If we look where venture capital has produced its biggest, most consistent returns, it is in software and pharma/biotech.
The rationale might get chalked up to "those are the largest markets," which is true, but not the whole story.
I think the other aspect continually comes down to a VC’s ability to underwrite and manage risk.
I don’t mean that in the sense that “venture doesn’t work for agriculture” — I believe it can, but as many have pointed out, it is an imperfect mechanism.
I think looking at those sectors and how risk is underwritten or thought about helps us understand what makes VC investing in agriculture a challenge for VC’s is navigating that risk.
Risk
I think about venture risk in three core categories. Of course, there are others, like regulatory, timing, and geopolitical risk for example, but I think of those as cross-cutting rather than core. I'll come back to regulatory risk specifically.
1. Technical risk - the underlying technology fails to do what it promises, either because of an unforeseen issue at scale or because the breakthrough never arrives.
2. Market risk - the technology works, but the market does not need it, does not adopt it, or adopts it too slowly to deliver venture-style returns.
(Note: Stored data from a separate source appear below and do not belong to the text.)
(** Reducing the code's step modulo the modulus gives the step of the
    specification. *)
Lemma spec_step_mod x y :
  x mod lcg_modulus = y mod lcg_modulus ->
  (1013904223 + (1664525 * x) mod lcg_modulus) mod lcg_modulus =
  (1013904223 + 1664525 * y) mod lcg_modulus.
Proof.
  intros Hxy. rewrite Zplus_mod_idemp_r.
  rewrite (Zplus_mod _ (1664525 * x)), (Zmult_mod 1664525 x), Hxy.
  rewrite <- Zmult_mod, <- Zplus_mod. reflexivity.
Qed.

(** The output reduced by the modulus is the state of the
    specification one step further on. *)
Lemma lcg_congruent seed rounds :
  0 <= seed -> 1664525 * seed < 2 ^ 64 ->
  linear_congruent_generator seed rounds mod lcg_modulus =
  spec_state seed (S rounds).
Proof.
  intros H0 H1. induction rounds as [| r IH].
  - rewrite lcg_base by assumption. simpl spec_state.
    now apply spec_step_mod.
  - rewrite lcg_step. change (spec_state seed (S (S r))) with
      ((1013904223 + 1664525 * spec_state seed (S r)) mod lcg_modulus).
    apply spec_step_mod. rewrite IH.
    simpl spec_state. now rewrite Z.mod_mod by (unfold lcg_modulus; lia).
Qed.

(** The call depth [rounds + 1] is enough, and the checked division
    never fails. *)
Lemma lcg_eval_enough seed :
  forall (depth : nat) (rounds : Z),
    0 <= rounds < 2 ^ 32 -> (Z.to_nat rounds < depth)%nat ->
    lcg_eval depth seed rounds =
    Some (linear_congruent_generator seed (Z.to_nat rounds)).
Proof.
  induction depth as [| d IH]; intros rounds Hr Hd; [lia |].
  cbn [lcg_eval]. destruct (Z.ltb_spec 0 rounds) as [Hpos | Hzero].
  - assert (Hw : to_unsigned (rounds - 1) = rounds - 1)
      by (apply wrap_small; lia).
    rewrite Hw, IH by lia. cbn [mbind option_bind].
    replace (Z.to_nat rounds) with (S (Z.to_nat (rounds - 1))) by lia.
    reflexivity.
  - replace rounds with 0 by lia. reflexivity.
Qed.

(** With a call depth of [rounds] or less the recursion is cut
    short: [rounds + 1] nested calls are needed. *)
Lemma lcg_eval_short seed :
  forall (depth : nat) (rounds : Z),
    0 <= rounds < 2 ^ 32 -> (depth <= Z.to_nat rounds)%nat ->
    lcg_eval depth seed rounds = None.
Proof.
  induction depth as [| d IH]; intros rounds Hr Hd; [reflexivity |].
  cbn [lcg_eval]. destruct (Z.ltb_spec 0 rounds) as [Hpos | Hzero]; [| lia].
  assert (Hw : to_unsigned (rounds - 1) = rounds - 1)
    by (apply wrap_small; lia).
  rewrite Hw, IH by lia. reflexivity.
Qed.

(** Two evaluations that return agree, whatever their depth. *)
Lemma lcg_eval_functional seed :
  forall (d1 d2 : nat) (rounds v1 v2 : Z),
    lcg_eval d1 seed rounds = Some v1 ->
    lcg_eval d2 seed rounds = Some v2 -> v1 = v2.
Proof.
  induction d1 as [| d1 IH]; intros [| d2] rounds v1 v2 H1 H2;
    try discriminate.
  cbn [lcg_eval] in H1, H2. destruct (0 <? rounds).
  - destruct (lcg_eval d1 seed _) as [i1 |] eqn:E1; [| discriminate].
    destruct (lcg_eval d2 seed _) as [i2 |] eqn:E2; [| discriminate].
    rewrite (IH _ _ _ _ E1 E2) in H1. congruence.
  - congruence.
Qed.

Lemma XORKEY_eq seed : XORKEY seed = Random seed mod 256.
Proof.
  unfold XORKEY, XSTR_RANDOM_NUMBER.
  change (to_ull (to_int (255 - 0 + 1))) with 256.
  rewrite Z.add_0_l. apply wrap_small.
  pose proof (Z.mod_pos_bound (Random seed) 256 eq_refl). lia.
Qed.

Lemma XORKEY_bounds seed : 0 <= XORKEY seed < 256.
Proof. rewrite XORKEY_eq. now apply Z.mod_pos_bound. Qed.

End KeyDerivation.

(** ** The transform at the level of stored patterns *)

Section Transform.

Variable cT : char_type.
Variable seed : Z.
Hypothesis width_ok : supported cT.

Let w_nonneg : 0 <= bits cT.
Proof. unfold supported in width_ok. lia. Qed.

Let w_le_32 : 0 <= bits cT <= 32.
Proof. unfold supported in width_ok. lia. Qed.

Lemma mask_in_range i : in_range cT (mask cT seed i).
Proof. unfold mask. now apply wrap_range. Qed.

(** The key operand of both transforms keeps the low bits of
    [XORKEY + index]. *)
Lemma key_operand idx :
  wrap (bits cT) (promote cT (static_cast cT (XORKEY seed)) + idx) =
  wrap (bits cT) (XORKEY seed + idx).
Proof.
  rewrite <- wrap_add, wrap_promote by assumption.
  unfold static_cast. rewrite wrap_idem by assumption. apply wrap_add.
Qed.

(** What the constructor stores for character [c] at position [i]. *)
Lemma encrypt_character_mask c (i : nat) :
  encrypt_character cT seed c (to_int (Z.of_nat i)) =
  Z.lxor (wrap (bits cT) c) (mask cT seed i).
Proof.
  unfold encrypt_character, static_cast at 1, mask.
  rewrite wrap_lxor, wrap_promote, wrap_to_int by assumption.
  rewrite key_operand. f_equal.
  rewrite Z.add_comm, <- wrap_add, wrap_to_int, wrap_add by assumption.
  f_equal. lia.
Qed.

(** What [decrypt] writes over character [c] at position [t]: the
    same mask at the same width. *)
Lemma decrypt_character_mask c (t : nat) :
  decrypt_character cT seed c (Z.of_nat t) =
  Z.lxor (wrap (bits cT) c) (mask cT seed t).
Proof.
  unfold decrypt_character, static_cast at 1, mask.
  rewrite wrap_lxor, !wrap_to_unsigned, wrap_promote by assumption.
  f_equal.
  rewrite <- wrap_add, wrap_to_unsigned, wrap_add by assumption.
  apply key_operand.
Qed.

(** Undoing the mask on a stored pattern. *)
Lemma decrypt_encrypt_character c (i : nat) :
  in_range cT c ->
  decrypt_character cT seed
    (encrypt_character cT seed c (to_int (Z.of_nat i))) (Z.of_nat i) = c.
Proof.
  intros Hc. rewrite decrypt_character_mask, encrypt_character_mask.
  rewrite (wrap_small _ c) by assumption.
  rewrite wrap_small by (apply lxor_in_range; auto using mask_in_range).
  now rewrite Z.lxor_assoc, Z.lxor_nilpotent, Z.lxor_0_r.
Qed.

(** A width of at least eight bits keeps a mask that is nonzero
    modulo 256 nonzero. *)
Lemma mask_nonzero i :
  (XORKEY seed + Z.of_nat i) mod 256 <> 0 -> mask cT seed i <> 0.
Proof.
  unfold mask. generalize (XORKEY seed + Z.of_nat i). intros x Hne Hz.
  apply Hne. pose proof (wrap_wrap_le 8 (bits cT) x) as Hw.
  rewrite Hz in Hw. unfold wrap at 2 in Hw. change (2 ^ 8) with 256 in Hw.
  rewrite <- Hw.
  - reflexivity.
  - unfold supported in width_ok. lia.
Qed.

End Transform.

(** ** The two loops over the buffer *)

Section Loops.

Variable cT : char_type.
Variable seed : Z.

(** A loop writing [f i] at every index [i] of [a, a + n). *)
Lemma write_loop_lookup (f : nat -> Z) :
  forall (n a : nat) (buf : list Z) (j : nat),
    foldl (fun b i => <[i := f i]> b) buf (seq a n) !! j =
    if decide ((a <= j < a + n)%nat /\ (j < length buf)%nat)
    then Some (f j) else buf !! j.
Proof.
  induction n as [| n IH]; intros a buf j; cbn [seq foldl].
  - case_decide; [lia | reflexivity].
  - rewrite IH, length_insert, list_lookup_insert.
    repeat case_decide; try reflexivity; try lia.
    destruct_and!; subst; reflexivity.
Qed.

Lemma write_loop_length (f : nat -> Z) :
  forall (n a : nat) (buf : list Z),
    length (foldl (fun b i => <[i := f i]> b) buf (seq a n)) = length buf.
Proof.
  induction n as [| n IH]; intros a buf; cbn [seq foldl]; [reflexivity |].
  now rewrite IH, length_insert.
Qed.

(** A loop replacing the element at every index [t] of [a, a + n) by
    [h t] of the element found there. *)
Lemma update_loop_lookup (h : Z -> nat -> Z) :
  forall (n a : nat) (buf : list Z) (j : nat),
    foldl (fun b t => <[t := h (string_at b t) t]> b) buf (seq a n) !! j =
    if decide (a <= j < a + n)%nat
    then (fun c => h c j) <$> buf !! j else buf !! j.
Proof.
  induction n as [| n IH]; intros a buf j; cbn [seq foldl].
  - case_decide; [lia | reflexivity].
  - rewrite IH, list_lookup_insert. unfold string_at.
    repeat case_decide; try reflexivity; try lia.
    + destruct_and!; subst.
      destruct (lookup_lt_is_Some_2 buf j) as [c Hc]; [assumption |].
      rewrite Hc. reflexivity.
    + assert (j = a) by lia. subst.
      rewrite (lookup_ge_None_2 buf a) by lia. reflexivity.
Qed.

Lemma update_loop_length (h : Z -> nat -> Z) :
  forall (n a : nat) (buf : list Z),
    length (foldl (fun b t => <[t := h (string_at b t) t]> b) buf (seq a n))
    = length buf.
Proof.
  induction n as [| n IH]; intros a buf; cbn [seq foldl]; [reflexivity |].
  now rewrite IH, length_insert.
Qed.

Lemma ctor_loop_length size string buf :
  length (ctor_loop cT seed size string buf) = length buf.
Proof. apply write_loop_length. Qed.

Lemma ctor_loop_lookup size string buf (j : nat) :
  length buf = size -> (j < size)%nat ->
  ctor_loop cT seed size string buf !! j =
  Some (encrypt_character cT seed (string_at string j) (to_int (Z.of_nat j))).
Proof.
  intros Hlen Hj. unfold ctor_loop.
  rewrite (write_loop_lookup
             (fun i => encrypt_character cT seed (string_at string i)
                         (to_int (Z.of_nat i)))).
  case_decide; [reflexivity | lia].
Qed.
3. Founder risk - the founder commits fraud, has a personal breakdown, gets side tracked, can’t lead or simply does not have the wherewithal to push the company through some inevitable hurdles.
Every venture-backed company has some exposure to all three.
The interesting question is how many of the three an industry forces a company to solve simultaneously.
Software has been the most lucrative venture category in history, and it carries founder risk and market risk. Pharma and biotech have produced a pile of returns, and they carry founder risk and technical risk.
Agriculture, more than the others, forces you to solve all three simultaneously.